Functional training: new name, old premiseJanuary 11, 2013
Happy New Year friends and followers! We hope 2013 is full of good health and happiness.
For those who overindulged in the silly season and are exploring new fitness programs to banish that recently acquired muffin top, you will have heard the term ‘functional training’ being thrown around left, right and centre.
Functional training is the latest buzz word in the fitness world but don’t be fooled – it’s merely a rebrand. Functional training is simple a new name for an age-old premise. It seems even the fitness industry has jumped on the vintage bandwagon.
While the recently coined term functional training is a loose one, and subject to wide interpretation, the most common definition appears to characterise it as movement or exercise that strengthens the body in order to perform daily tasks with more efficiency. In this case, any and every exercise that ever existed could be considered a form of functional training as they all, in some way, prepare you for day-to-day activities.
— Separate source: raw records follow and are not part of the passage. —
(** * Portfolio chat agent: query-intent and context-resolution core

    A shallow embedding of [src/portfolio_chat_agent.py] (class
    [PortfolioChatAgent]) and the properties its specification states of it.

    Text is modelled as [string] (a sequence of 8-bit characters); the
    character classes of Python's [str.lower], [str.strip], [\s], [\d],
    [\w] are the ASCII ones.  The database executor and the generative text
    capability are external collaborators: one turn receives their answers in
    a [World] record, and the database calls a turn makes are recorded as a
    list of [DbEvent]s. *)

From Stdlib Require Import String Ascii List Bool Arith NArith Lia.
From Stdlib Require Import DecimalString DecimalN.
Import ListNotations.
Open Scope string_scope.

(** ** Text primitives (Python [str] and [re] operations used by the agent) *)

Module Text.

Definition code (c : ascii) : nat := nat_of_ascii c.

Definition between (lo hi : nat) (c : ascii) : bool :=
  Nat.leb lo (code c) && Nat.leb (code c) hi.

(** [str.isspace] on ASCII: TAB..CR, FS..US and the blank. *)
Definition is_space (c : ascii) : bool :=
  between 9 13 c || between 28 32 c.

Definition is_digit (c : ascii) : bool := between 48 57 c.

Definition is_upper (c : ascii) : bool := between 65 90 c.

(** [\w] on ASCII: letters, digits and the underscore. *)
Definition is_word (c : ascii) : bool :=
  between 97 122 c || is_upper c || is_digit c || Nat.eqb (code c) 95.

Definition lower_ascii (c : ascii) : ascii :=
  if is_upper c then ascii_of_nat (code c + 32) else c.

Definition upper_ascii (c : ascii) : ascii :=
  if between 97 122 c then ascii_of_nat (code c - 32) else c.

Fixpoint map_string (f : ascii -> ascii) (s : string) : string :=
  match s with
  | EmptyString => EmptyString
  | String c r => String (f c) (map_string f r)
  end.

(** [s.lower()] and [s.upper()] *)
Definition lower : string -> string := map_string lower_ascii.
Definition upper : string -> string := map_string upper_ascii.

Definition is_empty (s : string) : bool :=
  match s with EmptyString => true | String _ _ => false end.

(** [s[n:]] *)
Fixpoint drop (n : nat) (s : string) : string :=
  match n, s with
  | O, _ => s
  | S _, EmptyString => EmptyString
  | S k, String _ r => drop k r
  end.

(** [s[:n]] *)
Fixpoint take (n : nat) (s : string) : string :=
  match n, s with
  | O, _ => EmptyString
  | S _, EmptyString => EmptyString
  | S k, String c r => String c (take k r)
  end.

(** Length of the longest prefix of [s] whose characters all satisfy [p]. *)
Fixpoint span_len (p : ascii -> bool) (s : string) : nat :=
  match s with
  | EmptyString => 0
  | String c r => if p c then S (span_len p r) else 0
  end.

(** [s.lstrip(chars)], [s.rstrip(chars)], [s.strip(chars)] for a character
    class [p]. *)
Fixpoint lstrip_by (p : ascii -> bool) (s : string) : string :=
  match s with
  | EmptyString => EmptyString
  | String c r => if p c then lstrip_by p r else s
  end.

Fixpoint rstrip_by (p : ascii -> bool) (s : string) : string :=
  match s with
  | EmptyString => EmptyString
  | String c r =>
      let r' := rstrip_by p r in
      if p c && is_empty r' then EmptyString else String c r'
  end.

Definition strip_by (p : ascii -> bool) (s : string) : string :=
  rstrip_by p (lstrip_by p s).

(** [s.strip()] *)
Definition strip : string -> string := strip_by is_space.

(** [s.strip(c)] for a one-character argument *)
Definition strip_char (c : ascii) : string -> string :=
  strip_by (Ascii.eqb c).

(** [sub in s] *)
Fixpoint contains (sub s : string) : bool :=
  String.prefix sub s ||
  match s with
  | EmptyString => false
  | String _ r => contains sub r
  end.

(** [any(k in s for k in ks)] *)
Definition contains_any (ks : list string) (s : string) : bool :=
  existsb (fun k => contains k s) ks.

(** [s.replace(old, new)] for a non-empty [old]: occurrences are found left
    to right and do not overlap.  [skip] counts the characters of an
    occurrence that are still to be passed over. *)
Fixpoint replace_from (skip : nat) (old new s : string) : string :=
  match s with
  | EmptyString => EmptyString
  | String c r =>
      match skip with
      | S k => replace_from k old new r
      | O =>
          if String.prefix old s
          then new ++ replace_from (String.length old - 1) old new r
          else String c (replace_from 0 old new r)
      end
  end.

Definition replace (old new s : string) : string := replace_from 0 old new s.

(** [s.split(sep)[0]] for a one-character separator *)
Fixpoint split_head (sep : ascii) (s : string) : string :=
  match s with
  | EmptyString => EmptyString
  | String c r => if Ascii.eqb c sep then EmptyString else String c (split_head sep r)
  end.

(** [len(s.split())]: the number of maximal runs of non-blank characters *)
Fixpoint count_tokens_from (in_token : bool) (s : string) : nat :=
  match s with
  | EmptyString => 0
  | String c r =>
      if is_space c then count_tokens_from false r
      else (if in_token then 0 else 1) + count_tokens_from true r
  end.

Definition count_tokens : string -> nat := count_tokens_from false.

(** [re.search(r'\bPAT\b', s)] for a literal [pat] that starts and ends with
    a word character: an occurrence of [pat] not preceded and not followed by
    a word character. *)
Definition word_ahead (s : string) : bool :=
  match s with EmptyString => false | String c _ => is_word c end.

Fixpoint search_word_from (prev_word : bool) (pat s : string) : bool :=
  (negb prev_word && String.prefix pat s
     && negb (word_ahead (drop (String.length pat) s)))
  || match s with
     | EmptyString => false
     | String c r => search_word_from (is_word c) pat r
     end.

Definition search_word : string -> string -> bool := search_word_from false.

(** [int(digits)] and [str(n)] *)
Definition digit_value (c : ascii) : N := N.of_nat (code c - 48).

Fixpoint int_of_digits (acc : N) (s : string) : N :=
  match s with
  | EmptyString => acc
  | String c r => int_of_digits (acc * 10 + digit_value c) r
  end.

Definition str_of_N (n : N) : string := NilZero.string_of_uint (N.to_uint n).
Definition str_of_nat (n : nat) : string := str_of_N (N.of_nat n).

(** [re.findall(r'\d+', s)], first element when there is one *)
Fixpoint first_digits (s : string) : option string :=
  match s with
  | EmptyString => None
  | String c r =>
      if is_digit c then Some (take (span_len is_digit s) s) else first_digits r
  end.

(** [int(digits)] as CPython runs it: a text of more than 4300 digits (the
    default of [sys.set_int_max_str_digits]) raises [ValueError], here [None]. *)
Definition max_str_digits : nat := 4300.

Definition int_of_text (s : string) : option N :=
  if Nat.ltb max_str_digits (String.length s) then None
  else Some (int_of_digits 0 s).

(** The text is plain ASCII.  On such a text the character classes above are
    the ones Python uses; beyond ASCII Python's [lower], [strip], [\s], [\d]
    and [\w] know more characters than these do. *)
Definition is_ascii_char (c : ascii) : bool := Nat.ltb (code c) 128.

Fixpoint is_ascii (s : string) : bool :=
  match s with
  | EmptyString => true
  | String c r => is_ascii_char c && is_ascii r
  end.

(** [sep.join(xs)] *)
Fixpoint join (sep : string) (xs : list string) : string :=
  match xs with
  | [] => ""
  | [x] => x
  | x :: r => x ++ sep ++ join sep r
  end.

End Text.

Import Text.

(** ** Spelling Normalizer *)

(** [self.spelling_corrections], in insertion order. *)
Definition spelling_corrections : list (string * string) :=
  [ ("liost", "list"); ("lsit", "list"); ("lst", "list");
    ("porofolio", "portfolio"); ("portoflio", "portfolio"); ("portifolio", "portfolio");
    ("propertys", "properties"); ("proprties", "properties");
    ("aseets", "assets"); ("asets", "assets");
    ("reveune", "revenue"); ("revenu", "revenue");
    ("expnese", "expense"); ("expenes", "expenses");
    ("hopsitality", "hospitality"); ("hopitality", "hospitality");
    ("multifamly", "multifamily"); ("multifmaily", "multifamily");
    ("qaurter", "quarter"); ("quater", "quarter");
    ("finacial", "financial"); ("fianncial", "financial") ].

(** [_correct_spelling]: each pair is applied in turn to the running text. *)
Definition _correct_spelling (text : string) : string :=
  fold_left (fun corrected '(mistake, correction) => replace mistake correction corrected)
            spelling_corrections text.

(** ** Query Limit Editor *)

(** A match of [TOP\s+\d+\s*] (ignoring case) at the head of [s]: its length.
    The three quantifiers are greedy and the classes that follow one another are
    disjoint, so the longest runs are the only match. *)
Definition match_top_limit (s : string) : option nat :=
  match s with
  | String t (String o (String p r)) =>
      if Ascii.eqb (lower_ascii t) "t" && Ascii.eqb (lower_ascii o) "o"
         && Ascii.eqb (lower_ascii p) "p"
      then
        let w := span_len is_space r in
        let d := span_len is_digit (drop w r) in
        if Nat.leb 1 w && Nat.leb 1 d
        then Some (3 + w + d + span_len is_space (drop d (drop w r)))
        else None
      else None
  | _ => None
  end.

(** [re.sub(r'TOP\s+\d+\s*', '', s, flags=re.IGNORECASE)] *)
Fixpoint sub_top_limit (skip : nat) (s : string) : string :=
  match s with
  | EmptyString => EmptyString
  | String c r =>
      match skip with
      | S k => sub_top_limit k r
      | O =>
          match match_top_limit s with
          | Some n => sub_top_limit (n - 1) r
          | None => String c (sub_top_limit 0 r)
          end
      end
  end.

Definition _remove_query_limits (sql_query : string) : string :=
  strip (sub_top_limit 0 sql_query).
Lemma cells_steps (evs : list event) (w : World) :
  cells_invariant (ui w) -> cells_invariant (ui (steps w evs)).
Proof.
  revert w. induction evs as [|ev evs IH]; intros w H; simpl.
  - exact H.
  - apply IH. now apply cells_step.
Qed.

Lemma cells_mounted : cells_invariant (ui mounted).
Proof. split; left; reflexivity. Qed.

Example scenario_A_intent_sent :
  inflight (steps mounted bind_op1)
  = [mkPending Api.CHAT_ENDPOINT
       (VObj [("user_id", VStr "ui_user_enh"); ("type", VStr "intent");
              ("intent_string", VStr "Create Pet");
              ("target_api_path", VStr "/pets");
              ("target_api_method", VStr "post")])
       ResumeHandleUserInput]
  /\ map content (messages (ui (steps mounted bind_op1)))
     = [text_instruction
          (VStr "Hello! Please select an API operation above to begin.");
        VStr "Create Pet"].
Proof. split; reflexivity. Qed.

Example scenario_B_parameter_sent :
  let w := steps (steps mounted bind_op1)
             [Settle 0 (Ok (Api.mkResponse 200 (Ok name_instruction)));
              WidgetSubmit (VStr "name") (VStr "Rex")] in
  inflight w
  = [mkPending Api.CHAT_ENDPOINT
       (VObj [("user_id", VStr "ui_user_enh");
              ("type", VStr "parameter_response");
              ("parameter_name", VStr "name");
              ("parameter_value", VStr "Rex")])
       ResumeHandleUserInput]
  /\ currentInteractionDisabled (ui w) = true.
Proof. split; reflexivity. Qed.

Example scenario_E_bubble :
  let w := steps (steps mounted bind_op1) [Settle 0 (Ok Api.scenario_E)] in
  map content (skipn 2 (messages (ui w)))
  = [text_instruction (VStr "Error: body.priority: must be >=1")]
  /\ currentApiOperation (ui w) = VNull
  /\ currentInteractionDisabled (ui w) = false.
Proof. repeat split; reflexivity. Qed.

(** C6: in every reachable world in which an operation is bound or input is
    locked, a selection in the operation selector is ignored: the world is
    unchanged, so no message is appended and no call is made; selecting the
    bound operation again is such a selection. *)
Theorem selection_ignored_while_bound_or_locked
  (evs : list event) (opId : string) :
  let w := steps mounted evs in
  currentApiOperation (ui w) <> VNull
  \/ currentInteractionDisabled (ui w) = true ->
  step w (SelectOperation opId) = w
  /\ messages (ui (step w (SelectOperation opId))) = messages (ui w)
  /\ inflight (step w (SelectOperation opId)) = inflight w.
Proof.
  intros w H.
  assert (Hd : selector_disabled (ui w) = true).
  { unfold selector_disabled. destruct H as [H|H].
    - destruct (cells_steps evs mounted cells_mounted) as [[Hn|Ht] _].
      + contradiction.
      + fold w in Ht. rewrite Ht. now rewrite !orb_true_r.
    - rewrite H. now rewrite orb_true_r. }
  assert (Hs : step w (SelectOperation opId) = w).
  { simpl. unfold select_disabled. now rewrite Hd. }
  rewrite Hs. repeat split.
Qed.

Lemma selection_ignored_while_bound_or_locked_witness :
  let w := steps mounted bind_op1 in
  step w (SelectOperation "op1") = w
  /\ messages (ui (step w (SelectOperation "op1"))) = messages (ui w)
  /\ inflight (step w (SelectOperation "op1")) = inflight w.
Proof.
  apply (selection_ignored_while_bound_or_locked bind_op1 "op1").
  left. discriminate.
Defined.

End Reachable.

(** ** The tag-list widget *)
Section TagList.

Import ChatTagsInput.

(** C7 (as stated, refuted): with a numeric item type, a token that is not a
    number is not discarded; it stays in the staging input, next to the
    unchanged tag list. *)
Lemma rejected_token_stays_staged :
  handleKeyDown integer_tags ","
    (handleInputChange "abc" (initial integer_tags))
  = (mkState "abc" [],
     [PreventDefault;
      Alert ("Tag " ++ dquote ++ "abc" ++ dquote ++ " is not a valid integer.")]).
Proof. reflexivity. Qed.

Example duplicate_token_is_cleared :
  handleKeyDown integer_tags "," (mkState "12" [VNum (NFin false "12" 0)])
  = (mkState EmptyString [VNum (NFin false "12" 0)], [PreventDefault]).
Proof. reflexivity. Qed.

Lemma handleKeyDown_commit (componentDetails : jsval) (key : string) (st : State) :
  is_delimiter key = true ->
  is_empty (trim (inputValue st)) = false ->
  handleKeyDown componentDetails key st
  = match coerce componentDetails (trim (inputValue st)) with
    | None =>
        (st, [PreventDefault;
              Alert (invalid_tag_alert (trim (inputValue st))
                       (item_type componentDetails))])
    | Some v =>
        if includes (tags st) v
        then (mkState EmptyString (tags st), [PreventDefault])
        else (mkState EmptyString (tags st ++ [v]),
              [PreventDefault;
               OnSubmit (parameter_name componentDetails)
                 (VArr (tags st ++ [v]))])
    end.
Proof.
  intros Hk Hne. unfold handleKeyDown, is_delimiter, coerce in *.
  rewrite Hk, Hne. simpl.
  destruct (is_numeric (item_type componentDetails)).
  - destruct (parseFloat (trim (inputValue st))); simpl; [|reflexivity].
    destruct (includes (tags st) (VNum j)); reflexivity.
  - destruct (includes (tags st) (VStr (trim (inputValue st)))); reflexivity.
Qed.
(** * Book review service: the cache-aside read path of [GET /books]

    A shallow embedding of [app/crud.py], [app/models.py], [app/schemas.py]
    and [app/routers/books.py], together with the parts of the Python
    standard library ([json.dumps], [json.loads]) and of the two external
    collaborators (the Redis client and the relational store) that the
    handlers call. *)

From Stdlib Require Import ZArith List Bool Lia Ascii String DecimalZ DecimalFacts.
From stdpp Require Import base option list gmap.

Local Open Scope Z_scope.

(** ** Python text

    A Python [str] is a sequence of code points.  Literals of the source
    are written with [py]. *)

Abbreviation str := (list Z).

Definition ord (a : ascii) : Z := Z.of_nat (nat_of_ascii a).

Definition py (s : string) : str := map ord (list_ascii_of_string s).

(** A Unicode scalar value: a code point that is not a surrogate.  Text
    that went through a UTF-8 database column consists of scalar values. *)
Definition is_scalar (c : Z) : bool :=
  ((0 <=? c) && (c <? 55296)) || ((57344 <=? c) && (c <=? 1114111)).

Definition valid_text (s : str) : Prop := Forall (fun c => is_scalar c = true) s.

(** [if s:] on a [str] *)
Definition str_truthy (s : str) : bool :=
  match s with [] => false | _ :: _ => true end.

(** ** JSON values, as [json.loads] builds them and [json.dumps] takes them

    A [dict] keeps insertion order, so it is an association list.  A float
    is kept as the literal it was read from. *)

Unset Elimination Schemes.
Inductive json : Type :=
| JNull
| JBool (b : bool)
| JInt (n : Z)
| JFloat (lit : str)
| JStr (s : str)
| JList (l : list json)
| JDict (d : list (str * json)).
Set Elimination Schemes.

(** *** Characters of the JSON grammar *)

Definition DQUOTE : Z := 34.     (* the double quote *)
Definition BACKSLASH : Z := 92.
Definition SLASH : Z := 47.
Definition LBRACKET : Z := 91.
Definition RBRACKET : Z := 93.
Definition LBRACE : Z := 123.
Definition RBRACE : Z := 125.
Definition COMMA : Z := 44.
Definition COLON : Z := 58.
Definition MINUS : Z := 45.
Definition PLUS : Z := 43.
Definition DOT : Z := 46.

(** *** [json.dumps]: integers *)

Definition digit_code (k : Z) : Z := 48 + k.

Fixpoint uint_codes (d : Decimal.uint) : str :=
  match d with
  | Decimal.Nil => []
  | Decimal.D0 d => digit_code 0 :: uint_codes d
  | Decimal.D1 d => digit_code 1 :: uint_codes d
  | Decimal.D2 d => digit_code 2 :: uint_codes d
  | Decimal.D3 d => digit_code 3 :: uint_codes d
  | Decimal.D4 d => digit_code 4 :: uint_codes d
  | Decimal.D5 d => digit_code 5 :: uint_codes d
  | Decimal.D6 d => digit_code 6 :: uint_codes d
  | Decimal.D7 d => digit_code 7 :: uint_codes d
  | Decimal.D8 d => digit_code 8 :: uint_codes d
  | Decimal.D9 d => digit_code 9 :: uint_codes d
  end.

(** [int.__repr__]: decimal digits, a minus sign for negative numbers *)
Definition int_repr (n : Z) : str :=
  match Z.to_int n with
  | Decimal.Pos d => uint_codes d
  | Decimal.Neg d => MINUS :: uint_codes d
  end.
(** * Normalization of nuclear level densities (ompy, [norm_nld.py])

    A shallow embedding of the class [NormNLD] of [ompy/norm_nld.py] and the
    properties its specification states about it.

    Numbers.  The program computes on IEEE binary64 values through numpy.
    Two models of these values are used:

    - [num], the exact model: a finite value is a real number and every
      operation on finite values is the exact real operation (no rounding,
      no overflow).  The value [NonFin] stands for a value outside the
      finite reals: the inf, -inf or nan that numpy returns where the real
      operation is undefined (a zero divisor, the logarithm of a
      non-positive number), and whatever is computed from one.  A result
      [Fin x] is exact; on a [NonFin] result the model says no more than
      that the computation left the finite reals.  Excitation energies are
      inputs that the program compares ([>], [argmin], interpolation):
      they are finite and have type [R].
    - [pyfloat], binary64 itself ([SpecFloat], precision 53, emax 1024)
      tagged with the dynamic type that decides what [/] does on a zero
      divisor: a Python [float] raises, a numpy [float64] returns inf or nan.
      [Float64] holds [normalize], [CT] and [EshiftFromT] on binary64
      values, for what rounding does to them.

    The exact model says what the formulas of the program compute; where a
    property holds in it and not on binary64 values, the property is
    stated for exact arithmetic and the binary64 behaviour is shown
    beside it.  Two operations whose binary64 result the exact model does
    not determine are taken from the environment: the distance
    [np.abs(x - E)] that [argmin] compares, and the identity test [is].

    Effects.  Calls to collaborators outside the file (the spin
    distribution, the discrete-level smoother, the optimizer, the sampler,
    the random generator) and [print]/[warnings.warn] are events appended to
    a trace; exceptions are the [Raise] results of the state monad [St]. *)

From Stdlib Require Import String Reals Lra Lia Bool Arith ZArith List.
From Stdlib Require Import SpecFloat.
Import ListNotations.

Set Implicit Arguments.

(* ================================================================== *)
(** * Part I: the program                                              *)
(* ================================================================== *)

(** ** Exact model of float64 values *)

Inductive num : Type :=
| Fin (x : R)
| NonFin.

Declare Scope num_scope.
Delimit Scope num_scope with num.
Bind Scope num_scope with num.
I believe the surge in functional training is a backlash to the proliferation of gym giants like Fitness First and Health Works in the late 80s and 90s. These larger than life fitness centres were chock-full of big shiny machines that catered only for isolated movements, e.g. hamstring curls and leg extensions, ignoring the fundamental compound movements, e.g. chin ups, squats, push ups and bench press, which had previously dominated the gym floor.
The premise of using compound movements for functional training has been around since before Big Arnie was a twinkle in his mother’s eye. And just like the Terminator, functional training “will be back”, at least until it’s rebadged with another trendy buzzword.
Hasta la vista, baby!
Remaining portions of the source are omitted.